AB's Blog: An Implementation of a Binary Bayes Classifier in F# - Part 1

Tuesday, May 24, 2011

An Implementation of a Binary Bayes Classifier in F# - Part 1

Over the past few months, in my limited spare time, I have started learning F#. The reason for learning F# is for quite a time now I have found the idea of functional programming and the arguments for it fairly compelling, and so wanted to see for myself. About 9 months ago I started looking at Clojure, but found there were too many peripheral 'things' (like learning Emacs) to deal with, and I really only wanted to focus on the language and functional programming. So being already so familiar with the .NET Framework, Visual Studio and the Microsoft ecosystem as a whole, I figured F# would be the best way to go for now.

onwards and upwards..

For my first F# program I decided to write a binary Bayes classifier. This is a fairly well defined and documented approach to text classification and seemed a complex enough problem to help me learn some of the fundamentals. For this reason I intend to do this as a multi-part post. Being a first attempt at F#, I'm pretty certain that there are even better ways to express the code than I have here, so hopefully I can improve the code over time.

Part 1: Is a high level view of what I intend to implement.
Part 2: Details implementation of the functions for manipulating the classifications.
Part 3: The functions for calculating probabilities, classifying text and summing up.

the classifier..

I'm not going to go into the details of a Bayes classifier since it is such a well known classification strategy and there is plenty written about it 'out there'. But a starting point is of course wikipedia. There are also many different implementations for the algorithm and it has found its most common use in spam filtering. The core of this F# code is derived from quite an old, but well known article by Gary Robinson titled, "A Statistical Approach to the Spam Problem" from Linux Journal.


the how..

I've simply written this code in an F# script file (.fsx) and used F# interactive in Visual Studio to execute statements as I needed. This is a really easy way to incrementally develop the solution.

Before getting to the implementation, the goal of this classifier is to simply determine the probability a given text belongs to a particular classification relative to another. For this post, I'll stick with the canonical example of  the spam or ham problem. To achieve this we are going to have to represent the corpus of each classification somehow. For a text based Bayesian classifier we need to represent a word and an occurrence count. I've chosen to use the simplest way to represent this using tuples. e.g. ("offer", 4832). So the corpus of a classification is represented by a list of tuples. ie. (string * int) list

A very basic spam corpus and ham corpus representation might be expressed in F# as:

let spamCorpusSample = [("FREE", 10); ("SELL", 5); ("OFFER", 24); ("NAME", 4)]
let hamCorpusSample = [("NAME", 16); ("DATE", 8); ("REGARDS", 27)]

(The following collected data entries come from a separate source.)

Lemma scanPatterns_flat ps :
  forall rawLine lineIndex lang strings,
    fst (scanPatterns ps rawLine lineIndex lang strings)
    = strings ++ flat_map (matchesOf rawLine lineIndex lang) ps.
Proof.
  induction ps as [|p rest IH]; intros rawLine lineIndex lang strings;
    cbn [scanPatterns flat_map].
  - simpl. rewrite app_nil_r. reflexivity.
  - destruct (scanPattern (S (length rawLine)) p rawLine lineIndex lang strings)
      as [strings' p'] eqn:E.
    specialize (IH rawLine lineIndex lang strings').
    destruct (scanPatterns rest rawLine lineIndex lang strings')
      as [strings'' rest'].
    simpl in IH. simpl. rewrite IH.
    assert (Hs : strings' = strings ++ matchesOf rawLine lineIndex lang p).
    { unfold matchesOf. rewrite <- scanPattern_app, E. reflexivity. }
    rewrite Hs, <- app_assoc. reflexivity.
Qed.

Lemma extractStringsFromLine_flat rawLine lineIndex lang :
  extractStringsFromLine rawLine lineIndex lang
  = flat_map (matchesOf rawLine lineIndex lang) (getStringPatterns lang).
Proof. unfold extractStringsFromLine. apply scanPatterns_flat. Qed.

Lemma matchesOf_spec rawLine lineIndex lang p :
  wellFormed p ->
  Forall (emittedBy (name p) rawLine lineIndex lang 0)
    (matchesOf rawLine lineIndex lang p)
  /\ StronglySorted (fun a b => endChar a <= startChar b)
       (matchesOf rawLine lineIndex lang p).
Proof.
  intros Hwf. unfold matchesOf.
  destruct (scanPattern_spec (S (length rawLine)) p rawLine lineIndex lang [] Hwf)
    as (new & p' & Hs & Hall & Hsort).
  rewrite Hs. simpl. split; [|exact Hsort].
  eapply Forall_impl; [|exact Hall]. intros d.
  apply emittedBy_weaken. lia.
Qed.

(** The pattern set of every language: global patterns that never match
    the empty string, under distinct names. *)
Lemma getStringPatterns_wellFormed lang :
  Forall wellFormed (getStringPatterns lang).
Proof.
  unfold getStringPatterns.
  repeat match goal with |- context [if ?b then _ else _] => destruct b end;
    repeat constructor.
Qed.

Lemma getStringPatterns_names lang :
  NoDup (map name (getStringPatterns lang)).
Proof.
  unfold getStringPatterns.
  repeat match goal with |- context [if ?b then _ else _] => destruct b end;
    vm_compute; repeat constructor; simpl; intuition discriminate.
Qed.

(** ** The scan of a document *)

Lemma scanLines_collect {Exn} lines :
  forall lineIndex lang (this : StringDetector Exn),
    scanLines (fun l i g => inr (extractStringsFromLine l i g))
      lines lineIndex lang this
    = (None, mkDetector (detectedStrings this ++ collect lines lineIndex lang)
               (logger this)).
Proof.
  induction lines as [|l rest IH]; intros lineIndex lang this; simpl.
  - rewrite app_nil_r. destruct this; reflexivity.
  - rewrite IH. simpl. rewrite <- app_assoc. reflexivity.
Qed.

(** The value [detectStrings] resolves to does not depend on the state
    of the detector or on the file name. *)
Lemma detectStrings_collect {Exn} document (this : StringDetector Exn) :
  fst (detectStrings document this)
  = collect (split Ch.LF (vscode.getText document)) 0
      (vscode.languageId document).
Proof.
  unfold detectStrings, detectStringsWith. rewrite scanLines_collect.
  reflexivity.
Qed.

Lemma detect_collect D L : detect D L = collect (split Ch.LF D) 0 L.
Proof. unfold detect. rewrite detectStrings_collect. reflexivity. Qed.

Lemma in_collect lines :
  forall lineIndex lang d,
    In d (collect lines lineIndex lang) ->
    exists k rawLine,
      nth_error lines k = Some rawLine
      /\ In d (extractStringsFromLine rawLine (lineIndex + k) lang).
Proof.
  induction lines as [|l rest IH]; intros lineIndex lang d; simpl; [tauto|].
  rewrite in_app_iff. intros [H|H].
  - exists 0, l. rewrite Nat.add_0_r. auto.
  - destruct (IH _ _ _ H) as (k & rawLine & Hk & Hin).
    exists (S k), rawLine. rewrite Nat.add_succ_r. auto.
Qed.

Lemma in_extract rawLine lineIndex lang d :
  In d (extractStringsFromLine rawLine lineIndex lang) ->
  exists p, In p (getStringPatterns lang)
            /\ In d (matchesOf rawLine lineIndex lang p)
            /\ emittedBy (name p) rawLine lineIndex lang 0 d.
Proof.
  rewrite extractStringsFromLine_flat, in_flat_map.
  intros (p & Hp & Hd). exists p. split; [exact Hp|split; [exact Hd|]].
  pose proof (getStringPatterns_wellFormed lang) as Hwf.
  rewrite Forall_forall in Hwf.
  destruct (matchesOf_spec rawLine lineIndex lang p (Hwf p Hp)) as [Hall _].
  rewrite Forall_forall in Hall. auto.
Qed.

(** Every detection of a document comes from the scan of the line it
    names, by one of the patterns of the language. *)
Lemma in_detect D L d :
  In d (detect D L) ->
  exists rawLine p,
    nth_error (split Ch.LF D) (line d) = Some rawLine
    /\ In p (getStringPatterns L)
    /\ emittedBy (name p) rawLine (line d) L 0 d.
Proof.
  rewrite detect_collect. intros H.
  destruct (in_collect _ _ _ _ H) as (k & rawLine & Hk & Hin).
  destruct (in_extract _ _ _ _ Hin) as (p & Hp & _ & Hem).
  assert (Hl : line d = k) by (destruct Hem as [Hl _]; exact Hl).
  exists rawLine, p. rewrite Hl. split; [exact Hk|split; [exact Hp|]].
  exact Hem.
Qed.

(** ** The pattern sets *)

Lemma getStringPatterns_cases lang :
  getStringPatterns lang
    = basePatterns ++ [mkPattern (js "template") (literalG templateRegex)]
  \/ getStringPatterns lang
    = basePatterns ++ [mkPattern (js "triple-double") (literalG tripleDoubleRegex);
                       mkPattern (js "triple-single") (literalG tripleSingleRegex)]
  \/ getStringPatterns lang
    = basePatterns ++ [mkPattern (js "verbatim") (literalG verbatimRegex)]
  \/ getStringPatterns lang = basePatterns.
Proof.
  unfold getStringPatterns.
  repeat match goal with |- context [if ?b then _ else _] => destruct b end;
    auto.
Qed.

Lemma getStringPatterns_ecmaScript lang :
  isOneOf lang ecmaScriptTags = true ->
  getStringPatterns lang
  = basePatterns ++ [mkPattern (js "template") (literalG templateRegex)].
Proof.
  intros H. unfold getStringPatterns. unfold ecmaScriptTags in H.
  rewrite H. reflexivity.
Qed.

Lemma getStringPatterns_unrecognized lang :
  recognized lang = false -> getStringPatterns lang = basePatterns.
Proof.
  unfold recognized, ecmaScriptTags, isOneOf. cbn [app existsb]. intros H.
  repeat (apply orb_false_iff in H; destruct H as [? H]).
  unfold getStringPatterns, isOneOf. cbn [existsb].
  repeat match goal with E : jsstring_eqb _ _ = false |- _ => rewrite E; clear E end.
  reflexivity.
Qed.

Lemma getStringPatterns_php : getStringPatterns (js "php") = basePatterns.
Proof. reflexivity. Qed.

(** One-line documents. *)
Lemma detect_line D L :
  split Ch.LF D = [D] -> detect D L = extractStringsFromLine D 0 L.
Proof.
  intros H. rewrite detect_collect, H. simpl. apply app_nil_r.
Qed.

(** ** The matcher on small inputs *)

(** A backslash keeps the quote after it inside the literal. *)
Example exec_escaped_quote :
  fst (exec (literalG doubleRegex)
         (js "x = " ++ dq (js "a\" ++ [Ch.DQ] ++ js "b c")))
  = Some (mkMatch 4 [Some (dq (js "a\" ++ [Ch.DQ] ++ js "b c"));
                     Some (js "a\" ++ [Ch.DQ] ++ js "b c");
                     Some ([Ch.BSLASH; Ch.DQ] ++ js "b c")]).
Proof. vm_compute. reflexivity. Qed.

(** The lazy body of a triple-quoted pattern stops at the first closing
    delimiter, and a global pattern resumes after it. *)
Example exec_triple_lazy :
  let R := literalG tripleSingleRegex in
  let S := js "'''ab''' '''cd'''" in
  fst (exec R S) = Some (mkMatch 0 [Some (js "'''ab'''"); Some (js "ab")])
  /\ fst (exec (snd (exec R S)) S)
     = Some (mkMatch 9 [Some (js "'''cd'''"); Some (js "cd")])
  /\ exec (snd (exec (snd (exec R S)) S)) S = (None, R).
Proof. vm_compute. auto. Qed.

Example looksLikeCode_samples :
  map looksLikeCode
    [ js "userName_1"; js "2024"; js "index.html"; js "#main-nav";
      js "a; b"; js "   "; js "key: value"; js "run(now)"; js "a && b";
      js "hello world"; js " word"; js "Save file?" ]
  = [ true; true; true; true; true; true; true; true; true;
      false; false; false ].
Proof. vm_compute. reflexivity. Qed.

(** ** Scenarios *)

(** C1, as stated, fails: the line yields no detection at all, so in
    particular not the single [double] detection with text
    [Hello, world!]. *)
Lemma greeting_not_detected :
  ~ exists d,
      detect greetingLine (js "typescript") = [d]
      /\ text d = js "Hello, world!" /\ quoteType d = js "double"
      /\ startChar d = 17 /\ endChar d = 32.
Proof.
  intros (d & H & _). vm_compute in H. discriminate.
Qed.

(** C1 (amended): on the line [const greeting = "Hello, world!";] with
    languageId [typescript], [detect] returns no detection.  The double
    pattern does match the quoted literal at columns 17 to 32, but its
    body contains a comma, which [looksLikeCode] counts as code
    punctuation; nothing is reported for [const] or [greeting]. *)
Theorem greeting_rejected :
  detect greetingLine (js "typescript") = []
  /\ fst (exec (literalG doubleRegex) greetingLine)
     = Some (mkMatch 17 [Some (dq (js "Hello, world!"));
                         Some (js "Hello, world!"); None])
  /\ looksLikeCode (js "Hello, world!") = true
  /\ test (RSet false (map CChar codePunctuation)) (js "Hello, world!") = true.
Proof. vm_compute. auto. Qed.

(** C4, as stated, fails: the line yields two detections, not one. *)
Lemma verbatim_not_alone :
  ~ exists d, detect verbatimLine (js "csharp") = [d].
Proof.
  intros (d & H). vm_compute in H. discriminate.
Qed.

(** C4 (amended): on the verbatim C# literal whose body is
    [a QQquotedQQ word] (Q the double quote; see [verbatimLine]) with
    languageId [csharp], [detect] returns exactly one [verbatim]
    detection; it spans the whole literal and its text keeps the doubled
    quotes as they are.  Before it comes a [double] detection with text
    [ word]: the base pattern matches the tail of the literal, and
    overlapping matches of different patterns are all reported. *)
Theorem verbatim_detected :
  detect verbatimLine (js "csharp")
  = [ mkDetected (js " word") 0 13 20 (js "double") (js "csharp");
      mkDetected verbatimBody 0 0 20 (js "verbatim") (js "csharp") ]
  /\ exists pre post, verbatimBody = pre ++ [Ch.DQ; Ch.DQ] ++ post.
Proof.
  split; [vm_compute; reflexivity|].
  exists (js "a "), (js "quoted" ++ [Ch.DQ; Ch.DQ] ++ js " word"). reflexivity.
Qed.

(** C5: the line [`hi there`] yields one [template] detection under each
    ECMAScript-family tag and no detection under a tag that
    [getStringPatterns] does not recognise. *)
Theorem template_gating L :
  (isOneOf L ecmaScriptTags = true ->
   detect templateLine L = [mkDetected (js "hi there") 0 0 10 (js "template") L])
  /\ (recognized L = false -> detect templateLine L = []).
Proof.
  split; intros H; rewrite detect_line by reflexivity;
    unfold extractStringsFromLine.
  - rewrite (getStringPatterns_ecmaScript L H). vm_compute. reflexivity.
  - rewrite (getStringPatterns_unrecognized L H). vm_compute. reflexivity.
Qed.

Lemma template_gating_witness :
  (detect templateLine (js "javascript")
   = [mkDetected (js "hi there") 0 0 10 (js "template") (js "javascript")]
   /\ detect templateLine (js "typescript")
      = [mkDetected (js "hi there") 0 0 10 (js "template") (js "typescript")]
   /\ detect templateLine (js "javascriptreact")
      = [mkDetected (js "hi there") 0 0 10 (js "template") (js "javascriptreact")]
   /\ detect templateLine (js "typescriptreact")
      = [mkDetected (js "hi there") 0 0 10 (js "template") (js "typescriptreact")])
  /\ detect templateLine (js "plaintext") = [].
Proof.
  split; [split; [|split; [|split]]|];
    [ apply (proj1 (template_gating (js "javascript")))
    | apply (proj1 (template_gating (js "typescript")))
    | apply (proj1 (template_gating (js "javascriptreact")))
    | apply (proj1 (template_gating (js "typescriptreact")))
    | apply (proj2 (template_gating (js "plaintext"))) ];
    reflexivity.
Defined.

(** C6: whatever the language, a line that is only ["42"] yields no
    detection, a line that is only ["x"] yields no detection, and a line
    that is only ["hello world"] yields exactly one detection, of quote
    type [double] and text [hello world]. *)
Theorem rejection_laws L :
  detect (dq (js "42")) L = []
  /\ detect (dq (js "x")) L = []
  /\ detect (dq (js "hello world")) L
     = [mkDetected (js "hello world") 0 0 13 (js "double") L].
Proof.
  split; [|split]; rewrite detect_line by reflexivity;
    unfold extractStringsFromLine;
    destruct (getStringPatterns_cases L) as [H|[H|[H|H]]]; rewrite H;
    vm_compute; reflexivity.
Qed.

(** ** Invariants of the detections *)

(** Lines are cut at line feeds only: a carriage return stays in its
    line. *)
Example split_keeps_carriage_return :
  split Ch.LF [97; 13; 10; 98]%N = [[97; 13]; [98]]%N.
Proof. reflexivity. Qed.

The next step would be to take some kind of unknown text, pass it through some kind of parser and classify it as either spam or ham. e.g.

let unknownText = parse "Enter the prize draw for free. A limited offer. Enter your name and address."

unknownText |> classifyText spamCorpusSample hamCorpusSample

The result of this will be a value between 0 and 1. A spam classification will be > 0.5 and a ham classification would be < 0.5. Clearly for practical purposes you'd likely have a small uncertainty range around 0.5 to indicate an unknown classification, but for the purposes of this exercise I have ignored that.

Aside from actually being able to classify text, we're also going to want to train the system. So we might have a well known set of spam documents and a well know set of ham documents used to train the system with. Alternatively it might even be self training over time by having users identify spam documents. Whichever approach is taken we will need a function something like:

let knownSpamText = parse "Enter the prize draw for free. A limited offer. Enter your name and address."
let newSpamCorpus = knownSpamText |> trainCorpus spamCorpus


The trainCorpus function will integrate the new knownSpamText document with the existing spamCorpus. But being a functional language, the spamCorpus list is immutable, so the function returns a new list representing the integrated result of spamCorpus and knownSpamText.

That's pretty much the functionality of the classifier at a high level. In the next parts I'll deal with the implementation of the F# code to get the results we want.